By early October, Mount McKinley was blanketed in snow, but Edward informed me September had been unseasonably warm which allowed the tundra at her feet to hold her autumnal display of color. I was so thankful for it. Evergreen and white spruce rose like dark green obelisks across the land, lending lovely contrast to the sunshine yellow of the poplar, willow, and quaking aspens. Dwarf birch scrubbed the land with its stout brushes of red ochre. Seeing it all beneath the baby blue sky made me wish I could fly and see it all again from above.
Fly? Check that. No way. No time soon, I hope, anyway.
Remembering turning into the Phoenix and plummeting towards the earth, I made the quick decision to entertain thoughts of flight another day. When your first flight ends in a fiery crash, you tend to want to forget that. I refocused on Edward and gave him a teasing shove.
"Race you to her base?"
"With rhyming like that, how can I refuse?" With a light tug of my hand, we were off running side by side, fleet as the wind itself. Tearing across the tundra, my peripheral vision was not a blurred streak like I would expect, but a continual flash of images in a perfect millisecond of time, framed like a snapshot as we passed by. Impossibly, I was able to take note of every detail in each flash, and process with base instinct as either threat or no threat. Now I knew how Edward was able to move so fast, yet not bump into anything, trip or take a wrong turn. Information was fed with perfect clarity to the brain, and the speed in which it is processed had no limits.
No limits! Now, this is going to be fun.
With a push of effort, I pulled ahead of Edward and ran as fast as I dared for the base of the mountain. A small lake flashed up ahead and I calculated my speed and its width before deciding to try something different.
Why jump when you can just keep running?
Like the lightest skipping stones, my feet skimmed across the surface of the water. My laugh echoed throughout the valley as Edward's soft, confounded cursing trailed in answer to my trick.
When he caught up with me, he folded me into a tight squeeze; his laugh low and rumbly, vibrating against me. I couldn't help but smile into his sweater before looking up at him, beaming like an absolute idiot.
"Isabella Marie Swan, walking on water?"
"I'm pretty sure I was running."
With a tendency for overkill in an innocent batting of the lashes, Edward smirked and gave me a light tap on the tush. I was startled and aroused simultaneously. I would have blushed if I could, and Edward knew it.
"Come on, I think I know where I can find a large caribou. Keeping up with you has made me very hungry."
A low growl sounded in my throat, and I burrowed my nose into Edward's neck, licking a length of his skin.
"Mmmm. Me, too."
"Bella," he croaked. "Please."
I stepped back. He needed to feed and I needed to back off and let him.
"I'm sorry."
"No, don't apologize, it's just – I'm at loss. It doesn't seem you need blood to sustain yourself like a 'regular' vampire does, so I don't know how to... take care of you. "
"Why do you think it is that I don't need blood? I was made into this form by your venom which completely changed my physiology, so it stands to reason I would need to eat the same things you do."
"Bella, love, you have to stop worrying about it. Just go with what your needs are -no matter what they are. I think you've always been something other than human... you have very strong witch and shifter DNA. More so than Alex or Jane, who didn't have the added Quileute breeding you did, and they were two of the strongest vampires of our race. You were already something else before I threw my genes into the paranormal pool. You are entirely unique."

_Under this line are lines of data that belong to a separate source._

Lemma scan_encoded (indent : option nat) (fuel : nat) :
  (forall v level rest,
      json_safe v = true -> (scan_cost v <= fuel)%nat ->
      scan_once fuel (iterencode indent level v ++ rest) = Some (v, rest))
  /\ (forall x xs level rest,
      forallb json_safe (x :: xs) = true -> (item_cost (x :: xs) <= fuel)%nat ->
      array_items fuel (iterencode indent (S level) x ++ list_rest indent level xs
                          ++ newline_indent indent level ++ RBRACKET :: rest)
      = Some (x :: xs, rest))
  /\ (forall k v kvs level rest,
      pairs_safe ((k, v) :: kvs) = true -> (pair_cost ((k, v) :: kvs) <= fuel)%nat ->
      object_items fuel (flat_map encode_char k ++ QUOTE :: key_separator
                           ++ iterencode indent (S level) v ++ dict_rest indent level kvs
                           ++ newline_indent indent level ++ RBRACE :: rest)
      = Some ((k, v) :: kvs, rest)).
Proof.
  induction fuel as [| fuel (IHv & IHl & IHd)].
  - split; [| split].
    + intros [s | l | kvs] level rest _ Hc; cbn in Hc; lia.
    + intros x xs level rest _ Hc. cbn in Hc. lia.
    + intros k v kvs level rest _ Hc. cbn in Hc. lia.
  - split; [| split].
    + intros v level rest Hsafe Hcost.
      destruct v as [s | [| x xs] | [| [k v] kvs]].
      * cbn [iterencode encode_basestring_ascii app].
        rewrite scan_once_string. norm_app.
        rewrite scanstring_encoded by exact Hsafe. reflexivity.
      * reflexivity.
      * rewrite iterencode_list. cbn [app].
        norm_app.
        destruct (iterencode_head indent (S level) x) as (c & t & Hhead & Hc).
        rewrite (scan_once_array fuel _ c
                   (t ++ list_rest indent level xs ++ newline_indent indent level
                      ++ RBRACKET :: rest)).
        -- change (c :: t ++ ?z) with ((c :: t) ++ z). rewrite <- Hhead.
           rewrite IHl; [reflexivity | exact Hsafe |].
           unfold item_cost. cbn [scan_cost List.map list_sum fold_right] in Hcost |- *. lia.
        -- rewrite skip_to_value, Hhead. reflexivity.
        -- destruct Hc; discriminate.
      * reflexivity.
      * rewrite iterencode_dict. cbn [app encode_basestring_ascii].
        norm_app.
        rewrite (scan_once_object fuel _
                   (flat_map encode_char k ++ QUOTE :: key_separator
                      ++ iterencode indent (S level) v ++ dict_rest indent level kvs
                      ++ newline_indent indent level ++ RBRACE :: rest)).
        -- cbn [json_safe] in Hsafe. apply andb_true_iff in Hsafe as [Hkeys Hsafe].
           rewrite IHd; [| exact Hsafe |].
           ++ rewrite py_dict_distinct by exact Hkeys. reflexivity.
           ++ unfold pair_cost. cbn [scan_cost List.map list_sum fold_right snd] in Hcost |- *. lia.
        -- apply skip_newline_indent. reflexivity.
    + intros x xs level rest Hsafe Hcost.
      cbn [forallb] in Hsafe. apply andb_true_iff in Hsafe as [Hx Hxs].
      unfold item_cost in Hcost. cbn [List.map list_sum fold_right] in Hcost.
      rewrite array_items_step.
      rewrite IHv by (exact Hx || lia).
      destruct xs as [| y ys].
      * cbn [list_rest app]. rewrite skip_newline_indent by reflexivity.
        reflexivity.
      * cbn [list_rest].
        destruct (item_separator_shape indent) as (w & -> & Hw).
        norm_app. rewrite skip_ws_stop by reflexivity.
        change (COMMA =? RBRACKET) with false. change (COMMA =? COMMA) with true.
        cbv iota.
        rewrite (app_assoc w), skip_ws_value
          by (rewrite forallb_app, Hw, newline_indent_ws; reflexivity).
        fold (list_rest indent level).
        rewrite IHl; [reflexivity | exact Hxs |].
        unfold item_cost. cbn [List.map list_sum fold_right] in Hcost |- *. lia.
    + intros k v kvs level rest Hsafe Hcost.
      unfold pairs_safe in Hsafe. cbn [forallb fst snd] in Hsafe.
      apply andb_true_iff in Hsafe as [Hkv Hkvs].
      apply andb_true_iff in Hkv as [Hk Hv].
      unfold pair_cost in Hcost. cbn [List.map list_sum fold_right snd] in Hcost.
      rewrite object_items_step.
      rewrite scanstring_encoded by exact Hk.
      unfold key_separator. norm_app.
      rewrite skip_ws_stop by reflexivity.
      change (COLON =? COLON) with true. cbv iota.
      change (SPACE :: ?z) with ([SPACE] ++ z).
      rewrite (skip_ws_value [SPACE]) by reflexivity.
      rewrite IHv by (exact Hv || lia).
      destruct kvs as [| [k' v'] kvs].
      * cbn [dict_rest app]. rewrite skip_newline_indent by reflexivity.
        reflexivity.
      * cbn [dict_rest].
        destruct (item_separator_shape indent) as (w & -> & Hw).
        unfold encode_basestring_ascii. norm_app.
        rewrite skip_ws_stop by reflexivity.
        change (COMMA =? RBRACE) with false. change (COMMA =? COMMA) with true.
        cbv iota.
        rewrite (app_assoc w), skip_ws_run
          by (reflexivity || (rewrite forallb_app, Hw, newline_indent_ws; reflexivity)).
        change (QUOTE =? QUOTE) with true. cbv iota.
        fold (dict_rest indent level).
        rewrite IHd; [reflexivity | exact Hkvs |].
        unfold pair_cost. cbn [List.map list_sum fold_right snd] in Hcost |- *. lia.
Qed.
(** *** Enough fuel *)

Lemma pyval_ind (P : pyval -> Prop)
      (Hstr : forall s, P (PStr s))
      (Hlist : forall l, Forall P l -> P (PList l))
      (Hdict : forall kvs, Forall (fun kv => P (snd kv)) kvs -> P (PDict kvs)) :
  forall v, P v.
Proof.
  exact (fix F (v : pyval) : P v :=
           match v with
           | PStr s => Hstr s
           | PList l =>
             Hlist l ((fix G (l : list pyval) : Forall P l :=
                         match l with
                         | [] => @List.Forall_nil _ P
                         | x :: r => @List.Forall_cons _ P x r (F x) (G r)
                         end) l)
           | PDict kvs =>
             Hdict kvs ((fix G (l : list (pystr * pyval)) : Forall (fun kv => P (snd kv)) l :=
                           match l with
                           | [] => @List.Forall_nil _ (fun kv => P (snd kv))
                           | kv :: r => @List.Forall_cons _ (fun kv => P (snd kv)) kv r (F (snd kv)) (G r)
                           end) kvs)
           end).
Qed.

Lemma item_separator_length (indent : option nat) : (1 <= length (item_separator indent))%nat.
Proof. destruct indent; cbn; lia. Qed.

Lemma scan_cost_length (indent : option nat) (v : pyval) :
  forall level, (scan_cost v <= length (iterencode indent level v))%nat.
Proof.
  induction v as [s | l IH | kvs IH] using pyval_ind; intros level.
  - cbn. lia.
  - destruct l as [| x xs]; [cbn; lia |].
    rewrite iterencode_list. cbn [scan_cost List.map list_sum fold_right length].
    rewrite !length_app. cbn [length].
    inversion IH as [| ? ? Hx Hxs]; subst.
    specialize (Hx (S level)).
    assert (Hrest : (list_sum (List.map (fun x => S (scan_cost x)) xs)
                     <= length (list_rest indent level xs))%nat).
    { clear Hx IH. induction xs as [| y ys IHys]; [cbn; lia |].
      inversion Hxs as [| ? ? Hy Hys]; subst.
      cbn [List.map list_sum fold_right list_rest]. rewrite !length_app.
      specialize (Hy (S level)). specialize (IHys Hys).
      pose proof (item_separator_length indent).
      unfold list_sum in IHys. lia. }
    unfold list_sum in Hrest. lia.
  - destruct kvs as [| [k v] kvs]; [cbn; lia |].
    rewrite iterencode_dict. cbn [scan_cost List.map list_sum fold_right length snd].
    rewrite !length_app. cbn [length].
    inversion IH as [| ? ? Hv Hkvs]; subst.
    cbn [snd] in Hv. specialize (Hv (S level)).
    assert (Hrest : (list_sum (List.map (fun kv => S (scan_cost (snd kv))) kvs)
                     <= length (dict_rest indent level kvs))%nat).
    { clear Hv IH. induction kvs as [| [k' v'] kvs IHkvs]; [cbn; lia |].
      inversion Hkvs as [| ? ? Hv' Hkvs']; subst.
      cbn [List.map list_sum fold_right dict_rest snd]. rewrite !length_app.
      cbn [snd] in Hv'. specialize (Hv' (S level)). specialize (IHkvs Hkvs').
      pose proof (item_separator_length indent).
      unfold list_sum in IHkvs. lia. }
    unfold list_sum in Hrest. lia.
Qed.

"I guess the upside is I have no expectations to live up to." I snorted derisively.
Edward tactfully agreed, "There is that. It still doesn't answer how I should take care of you."
"How about you show me how you take care of yourself first?"
Straightening, he nodded and placed his body into the wind to sift through her offerings. His hunger struck like an angry viper, his whole body turning rigid and ready, leaning east. I searched the horizon to see if I could spot his quarry, but found nothing. He could sense my struggle; he was incredibly hyper-aware, especially of me. I would imagine this was a natural state for him to be in when looking for prey.
Let's face it. He wasn't the only predator on this plain. Problem is, I only had eyes for him.
"You will get used to the musk signatures of various animals. Soon enough, you will be able to scent them from many miles away," he spoke urgently, as if holding a conversation took all of his concentration.
The rest of our communication was done silently with me following him a few paces behind. He flanked the origin of the scent, careful to remain downwind. Speed was not the primary function for stalking this type of prey. This take down was all about positioning. Once cornered, Edward would exert little effort to outrun and overtake the large animal, so the thrill for Edward was in the stalking. Watching him creep like a phantasm made solid through the underbrush stirred something very primal within me. I could not take my eyes from him and was, in effect, hunting the hunter.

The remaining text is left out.